Exercise directions: Please transcribe the data that follows, keeping every line exact.

START Supplied data

Lemma follows_fresh f steps plan last b :
  follows outside how (in_order (f (bt_next b) :: steps) (take_identity b)) plan last (take_identity b) ->
  follows outside how (in_order (fresh f :: steps) b) plan last b.
Proof. done. Qed.
End plans.

(** Follows a plan step by step; the names must be new. *)
Ltac follow_plan :=
  repeat first
    [ apply follows_nil
    | apply follows_call; [reflexivity|intros ?]
    | apply follows_nested; cbn [app]
    | apply follows_name; [cbn [called use_name take_identity bt_used]; set_solver|]
    | apply follows_fresh; cbv beta
    | apply follows_pass; [done|] ].

Lemma operator_follows {Out} (outside : Call -> Out -> option GoErr * Out) {E : Env}
  (ns metricsAddr probeAddr : string) (enable : bool) (le : LeaderElection) (b : Boot) :
  GetWatchNamespace = Ok ns -> bt_used b = ∅ ->
  follows outside operator_stop (in_order
    [call outside (CNewManager (operator_options ns metricsAddr probeAddr enable le));
     LocalVolume_SetupWithManager outside; LocalVolumeDiscovery_SetupWithManager outside;
     LocalVolumeSet_SetupWithManager outside; Daemon_SetupWithManager outside;
     call outside (CHealthz "healthz"); call outside (CReadyz "readyz"); call outside CStart] b)
    (operator_plan ns metricsAddr probeAddr enable le) None b.
Proof.
  intros Hns Hb. destruct default_names as (H1 & H2 & H3).
  unfold operator_plan, LocalVolume_SetupWithManager, LocalVolumeDiscovery_SetupWithManager,
    LocalVolumeSet_SetupWithManager, Daemon_SetupWithManager, newAPIUpdater, watch_namespace, Complete, fails, call.
  rewrite Hns, H1, H3. cbn [fmap ci_Name operator_controller].
  follow_plan.
Qed.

END Supplied data

Result of the exercise:
Lemma follows_fresh f steps plan last b :
  follows outside how (in_order (f (bt_next b) :: steps) (take_identity b)) plan last (take_identity b) ->
  follows outside how (in_order (fresh f :: steps) b) plan last b.
Proof. done. Qed.
End plans.

(** Follows a plan step by step; the names must be new. *)
Ltac follow_plan :=
  repeat first
    [ apply follows_nil
    | apply follows_call; [reflexivity|intros ?]
    | apply follows_nested; cbn [app]
    | apply follows_name; [cbn [called use_name take_identity bt_used]; set_solver|]
    | apply follows_fresh; cbv beta
    | apply follows_pass; [done|] ].

Lemma operator_follows {Out} (outside : Call -> Out -> option GoErr * Out) {E : Env}
  (ns metricsAddr probeAddr : string) (enable : bool) (le : LeaderElection) (b : Boot) :
  GetWatchNamespace = Ok ns -> bt_used b = ∅ ->
  follows outside operator_stop (in_order
    [call outside (CNewManager (operator_options ns metricsAddr probeAddr enable le));
     LocalVolume_SetupWithManager outside; LocalVolumeDiscovery_SetupWithManager outside;
     LocalVolumeSet_SetupWithManager outside; Daemon_SetupWithManager outside;
     call outside (CHealthz "healthz"); call outside (CReadyz "readyz"); call outside CStart] b)
    (operator_plan ns metricsAddr probeAddr enable le) None b.
Proof.
  intros Hns Hb. destruct default_names as (H1 & H2 & H3).
  unfold operator_plan, LocalVolume_SetupWithManager, LocalVolumeDiscovery_SetupWithManager,
    LocalVolumeSet_SetupWithManager, Daemon_SetupWithManager, newAPIUpdater, watch_namespace, Complete, fails, call.
  rewrite Hns, H1, H3. cbn [fmap ci_Name operator_controller].
  follow_plan.
Qed.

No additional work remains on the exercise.